Your task is to copy the lines of the data below from the line holding "iterator [getSecurityGroups] and" through the line holding "(** A value", inclusive, exactly and with nothing added.

____________

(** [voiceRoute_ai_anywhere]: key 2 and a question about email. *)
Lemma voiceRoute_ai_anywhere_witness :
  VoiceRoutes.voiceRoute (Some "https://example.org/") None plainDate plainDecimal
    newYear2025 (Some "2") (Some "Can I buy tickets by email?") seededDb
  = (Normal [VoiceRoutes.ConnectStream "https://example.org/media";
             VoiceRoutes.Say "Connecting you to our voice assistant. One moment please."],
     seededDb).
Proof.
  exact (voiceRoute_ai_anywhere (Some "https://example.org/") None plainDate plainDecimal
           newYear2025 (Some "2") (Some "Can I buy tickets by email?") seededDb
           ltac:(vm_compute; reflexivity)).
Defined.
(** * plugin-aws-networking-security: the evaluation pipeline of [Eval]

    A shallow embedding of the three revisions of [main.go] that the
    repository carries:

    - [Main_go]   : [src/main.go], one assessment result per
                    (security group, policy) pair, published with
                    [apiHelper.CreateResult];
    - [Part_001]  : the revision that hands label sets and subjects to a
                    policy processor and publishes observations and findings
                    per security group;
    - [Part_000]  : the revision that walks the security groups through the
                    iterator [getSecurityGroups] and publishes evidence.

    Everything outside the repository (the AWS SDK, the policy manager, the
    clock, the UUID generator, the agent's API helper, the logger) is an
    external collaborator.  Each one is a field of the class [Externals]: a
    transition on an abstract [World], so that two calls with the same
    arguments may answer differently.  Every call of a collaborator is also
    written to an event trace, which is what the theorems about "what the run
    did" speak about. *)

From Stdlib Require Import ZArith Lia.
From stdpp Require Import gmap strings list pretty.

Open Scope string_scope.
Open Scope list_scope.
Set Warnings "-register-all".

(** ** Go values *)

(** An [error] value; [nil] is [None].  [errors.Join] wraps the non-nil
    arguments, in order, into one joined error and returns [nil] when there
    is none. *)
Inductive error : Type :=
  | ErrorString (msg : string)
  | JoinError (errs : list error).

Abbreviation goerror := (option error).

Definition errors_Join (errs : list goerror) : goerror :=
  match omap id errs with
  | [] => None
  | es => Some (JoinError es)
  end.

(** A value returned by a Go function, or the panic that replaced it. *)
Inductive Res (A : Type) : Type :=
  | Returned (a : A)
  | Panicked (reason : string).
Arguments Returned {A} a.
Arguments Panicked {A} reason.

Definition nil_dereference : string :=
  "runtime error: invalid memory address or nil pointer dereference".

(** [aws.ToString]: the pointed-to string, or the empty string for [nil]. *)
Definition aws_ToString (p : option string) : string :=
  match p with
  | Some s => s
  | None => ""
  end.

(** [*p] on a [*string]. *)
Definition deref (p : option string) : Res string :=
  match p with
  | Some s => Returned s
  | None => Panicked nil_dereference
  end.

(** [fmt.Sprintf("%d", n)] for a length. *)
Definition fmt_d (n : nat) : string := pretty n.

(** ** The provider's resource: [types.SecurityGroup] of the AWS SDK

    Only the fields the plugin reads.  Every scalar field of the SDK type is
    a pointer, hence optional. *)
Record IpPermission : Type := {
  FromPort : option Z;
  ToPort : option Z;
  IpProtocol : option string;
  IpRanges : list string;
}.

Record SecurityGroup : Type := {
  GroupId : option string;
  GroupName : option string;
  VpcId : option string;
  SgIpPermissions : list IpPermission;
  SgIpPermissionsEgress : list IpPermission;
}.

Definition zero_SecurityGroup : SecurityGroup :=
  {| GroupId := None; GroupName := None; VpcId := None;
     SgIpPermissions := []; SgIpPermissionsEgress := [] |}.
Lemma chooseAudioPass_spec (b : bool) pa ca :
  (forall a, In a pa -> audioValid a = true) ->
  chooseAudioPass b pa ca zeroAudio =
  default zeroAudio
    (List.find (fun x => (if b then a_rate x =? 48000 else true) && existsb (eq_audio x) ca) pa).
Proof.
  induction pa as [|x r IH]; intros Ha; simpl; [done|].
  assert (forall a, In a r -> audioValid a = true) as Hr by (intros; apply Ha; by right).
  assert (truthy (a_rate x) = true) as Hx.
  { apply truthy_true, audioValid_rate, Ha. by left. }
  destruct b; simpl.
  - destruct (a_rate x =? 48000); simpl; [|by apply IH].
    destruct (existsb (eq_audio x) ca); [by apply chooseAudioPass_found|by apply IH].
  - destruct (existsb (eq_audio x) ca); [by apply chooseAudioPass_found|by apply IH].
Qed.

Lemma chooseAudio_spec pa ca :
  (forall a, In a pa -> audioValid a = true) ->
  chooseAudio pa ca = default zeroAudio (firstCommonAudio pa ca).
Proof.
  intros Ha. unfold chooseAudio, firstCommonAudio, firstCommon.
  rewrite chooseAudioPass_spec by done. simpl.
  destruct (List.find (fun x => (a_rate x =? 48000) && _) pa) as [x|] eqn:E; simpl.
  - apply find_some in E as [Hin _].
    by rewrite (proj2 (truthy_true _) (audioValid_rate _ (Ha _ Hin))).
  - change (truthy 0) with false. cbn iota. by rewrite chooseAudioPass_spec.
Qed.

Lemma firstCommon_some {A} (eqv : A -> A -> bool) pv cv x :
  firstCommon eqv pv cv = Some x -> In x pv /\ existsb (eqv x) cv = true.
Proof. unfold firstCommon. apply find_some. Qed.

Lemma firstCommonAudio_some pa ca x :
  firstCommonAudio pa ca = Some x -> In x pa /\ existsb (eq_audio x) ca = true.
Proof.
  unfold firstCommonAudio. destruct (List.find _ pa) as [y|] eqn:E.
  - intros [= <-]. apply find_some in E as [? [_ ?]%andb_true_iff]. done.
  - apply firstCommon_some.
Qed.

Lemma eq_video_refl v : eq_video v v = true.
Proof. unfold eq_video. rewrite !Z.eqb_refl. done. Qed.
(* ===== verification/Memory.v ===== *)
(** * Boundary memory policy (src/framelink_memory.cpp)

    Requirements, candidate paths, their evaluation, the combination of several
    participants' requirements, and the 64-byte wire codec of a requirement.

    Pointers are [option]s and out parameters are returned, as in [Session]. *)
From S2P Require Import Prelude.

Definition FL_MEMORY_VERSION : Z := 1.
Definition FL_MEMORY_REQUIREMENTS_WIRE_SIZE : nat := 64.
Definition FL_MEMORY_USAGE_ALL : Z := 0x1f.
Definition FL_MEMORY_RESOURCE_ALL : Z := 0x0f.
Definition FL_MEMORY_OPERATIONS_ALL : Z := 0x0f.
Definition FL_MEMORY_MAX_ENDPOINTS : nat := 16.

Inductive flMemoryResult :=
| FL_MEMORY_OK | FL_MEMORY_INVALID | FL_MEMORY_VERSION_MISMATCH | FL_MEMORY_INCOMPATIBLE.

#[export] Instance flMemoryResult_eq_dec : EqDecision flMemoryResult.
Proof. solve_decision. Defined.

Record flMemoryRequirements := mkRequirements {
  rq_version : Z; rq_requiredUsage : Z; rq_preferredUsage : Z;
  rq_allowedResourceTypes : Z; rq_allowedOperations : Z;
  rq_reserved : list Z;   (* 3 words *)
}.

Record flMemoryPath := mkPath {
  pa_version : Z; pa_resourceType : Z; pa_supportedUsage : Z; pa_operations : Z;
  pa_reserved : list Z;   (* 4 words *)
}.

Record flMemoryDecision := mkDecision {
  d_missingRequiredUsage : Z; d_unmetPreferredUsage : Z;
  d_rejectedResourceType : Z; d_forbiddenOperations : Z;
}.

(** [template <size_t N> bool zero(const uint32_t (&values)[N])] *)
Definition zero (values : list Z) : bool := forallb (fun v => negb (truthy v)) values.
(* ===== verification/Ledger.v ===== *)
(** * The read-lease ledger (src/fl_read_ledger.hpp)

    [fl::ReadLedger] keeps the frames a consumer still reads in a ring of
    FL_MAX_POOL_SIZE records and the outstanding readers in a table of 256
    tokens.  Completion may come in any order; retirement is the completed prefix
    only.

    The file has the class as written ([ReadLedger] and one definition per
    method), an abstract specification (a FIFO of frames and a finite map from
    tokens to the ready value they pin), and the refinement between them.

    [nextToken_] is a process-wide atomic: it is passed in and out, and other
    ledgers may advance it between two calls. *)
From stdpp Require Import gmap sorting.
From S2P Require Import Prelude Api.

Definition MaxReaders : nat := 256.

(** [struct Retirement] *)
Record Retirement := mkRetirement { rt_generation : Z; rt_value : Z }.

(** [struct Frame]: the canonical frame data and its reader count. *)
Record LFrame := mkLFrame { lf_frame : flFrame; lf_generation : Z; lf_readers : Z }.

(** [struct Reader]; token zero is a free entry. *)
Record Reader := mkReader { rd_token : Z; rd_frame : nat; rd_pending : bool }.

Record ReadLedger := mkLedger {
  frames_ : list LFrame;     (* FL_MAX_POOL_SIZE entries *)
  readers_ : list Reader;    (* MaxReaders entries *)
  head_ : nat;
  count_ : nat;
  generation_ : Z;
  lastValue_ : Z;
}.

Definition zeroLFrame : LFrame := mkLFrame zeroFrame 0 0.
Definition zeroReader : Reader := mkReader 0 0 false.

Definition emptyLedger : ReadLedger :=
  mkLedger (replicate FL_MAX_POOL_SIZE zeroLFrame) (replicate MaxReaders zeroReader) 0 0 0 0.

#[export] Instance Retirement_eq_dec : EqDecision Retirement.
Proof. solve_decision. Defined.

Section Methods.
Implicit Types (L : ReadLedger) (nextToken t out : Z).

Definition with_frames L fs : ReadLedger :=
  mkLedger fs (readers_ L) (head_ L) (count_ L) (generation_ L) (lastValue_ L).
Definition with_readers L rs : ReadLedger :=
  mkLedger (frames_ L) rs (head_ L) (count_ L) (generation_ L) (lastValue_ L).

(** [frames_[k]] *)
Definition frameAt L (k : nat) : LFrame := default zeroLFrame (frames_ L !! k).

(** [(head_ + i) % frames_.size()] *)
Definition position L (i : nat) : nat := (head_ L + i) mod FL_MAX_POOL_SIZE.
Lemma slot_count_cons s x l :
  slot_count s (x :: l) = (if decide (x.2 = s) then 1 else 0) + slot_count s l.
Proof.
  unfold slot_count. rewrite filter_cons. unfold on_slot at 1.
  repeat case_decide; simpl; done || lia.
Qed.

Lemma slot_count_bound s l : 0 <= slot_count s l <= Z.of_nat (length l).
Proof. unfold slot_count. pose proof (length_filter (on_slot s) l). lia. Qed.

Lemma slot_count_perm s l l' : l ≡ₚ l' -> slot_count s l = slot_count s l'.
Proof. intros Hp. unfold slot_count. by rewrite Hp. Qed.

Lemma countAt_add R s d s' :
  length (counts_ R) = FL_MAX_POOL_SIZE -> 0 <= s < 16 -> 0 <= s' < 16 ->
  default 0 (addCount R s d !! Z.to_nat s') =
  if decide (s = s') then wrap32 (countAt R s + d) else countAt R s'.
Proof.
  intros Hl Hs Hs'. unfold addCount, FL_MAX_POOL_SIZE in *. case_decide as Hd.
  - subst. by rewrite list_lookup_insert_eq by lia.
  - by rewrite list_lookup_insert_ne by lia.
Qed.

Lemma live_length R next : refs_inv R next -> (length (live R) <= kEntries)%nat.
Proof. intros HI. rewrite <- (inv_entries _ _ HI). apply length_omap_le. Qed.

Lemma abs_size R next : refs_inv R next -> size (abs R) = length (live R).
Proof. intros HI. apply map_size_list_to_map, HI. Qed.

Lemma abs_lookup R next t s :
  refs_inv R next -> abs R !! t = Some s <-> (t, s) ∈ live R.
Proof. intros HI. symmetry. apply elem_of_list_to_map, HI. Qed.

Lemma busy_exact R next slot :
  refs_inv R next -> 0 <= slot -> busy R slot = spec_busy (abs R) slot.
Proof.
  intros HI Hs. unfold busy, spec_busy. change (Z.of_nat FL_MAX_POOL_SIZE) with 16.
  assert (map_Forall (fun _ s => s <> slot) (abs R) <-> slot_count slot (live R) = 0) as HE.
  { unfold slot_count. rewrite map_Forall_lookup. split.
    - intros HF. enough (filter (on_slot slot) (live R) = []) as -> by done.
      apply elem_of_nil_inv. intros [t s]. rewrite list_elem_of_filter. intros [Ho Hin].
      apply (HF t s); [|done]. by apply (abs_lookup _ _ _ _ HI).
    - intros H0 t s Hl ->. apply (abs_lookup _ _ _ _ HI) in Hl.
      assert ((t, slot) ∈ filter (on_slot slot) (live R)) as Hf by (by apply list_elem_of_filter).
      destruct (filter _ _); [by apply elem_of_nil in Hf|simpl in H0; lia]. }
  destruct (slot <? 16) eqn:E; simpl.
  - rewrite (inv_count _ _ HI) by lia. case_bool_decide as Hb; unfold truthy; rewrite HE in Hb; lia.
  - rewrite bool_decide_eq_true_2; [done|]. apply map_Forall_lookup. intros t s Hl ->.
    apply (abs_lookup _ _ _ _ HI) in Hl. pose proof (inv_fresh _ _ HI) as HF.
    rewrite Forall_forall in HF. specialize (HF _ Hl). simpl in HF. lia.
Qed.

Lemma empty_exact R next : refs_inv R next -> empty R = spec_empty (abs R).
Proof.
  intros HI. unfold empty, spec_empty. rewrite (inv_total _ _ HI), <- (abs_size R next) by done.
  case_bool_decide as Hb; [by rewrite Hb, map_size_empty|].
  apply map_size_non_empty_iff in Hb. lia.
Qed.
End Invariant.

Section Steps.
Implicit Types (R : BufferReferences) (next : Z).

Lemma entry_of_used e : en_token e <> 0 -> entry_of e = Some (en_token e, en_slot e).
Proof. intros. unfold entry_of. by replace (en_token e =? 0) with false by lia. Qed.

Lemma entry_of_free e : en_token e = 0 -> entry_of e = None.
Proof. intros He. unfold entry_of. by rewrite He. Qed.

____________

# WORKED SOLUTION
                    iterator [getSecurityGroups] and publishes evidence.

    Everything outside the repository (the AWS SDK, the policy manager, the
    clock, the UUID generator, the agent's API helper, the logger) is an
    external collaborator.  Each one is a field of the class [Externals]: a
    transition on an abstract [World], so that two calls with the same
    arguments may answer differently.  Every call of a collaborator is also
    written to an event trace, which is what the theorems about "what the run
    did" speak about. *)

From Stdlib Require Import ZArith Lia.
From stdpp Require Import gmap strings list pretty.

Open Scope string_scope.
Open Scope list_scope.
Set Warnings "-register-all".

(** ** Go values *)

(** An [error] value; [nil] is [None].  [errors.Join] wraps the non-nil
    arguments, in order, into one joined error and returns [nil] when there
    is none. *)
Inductive error : Type :=
  | ErrorString (msg : string)
  | JoinError (errs : list error).

Abbreviation goerror := (option error).

Definition errors_Join (errs : list goerror) : goerror :=
  match omap id errs with
  | [] => None
  | es => Some (JoinError es)
  end.

(** A value returned by a Go function, or the panic that replaced it. *)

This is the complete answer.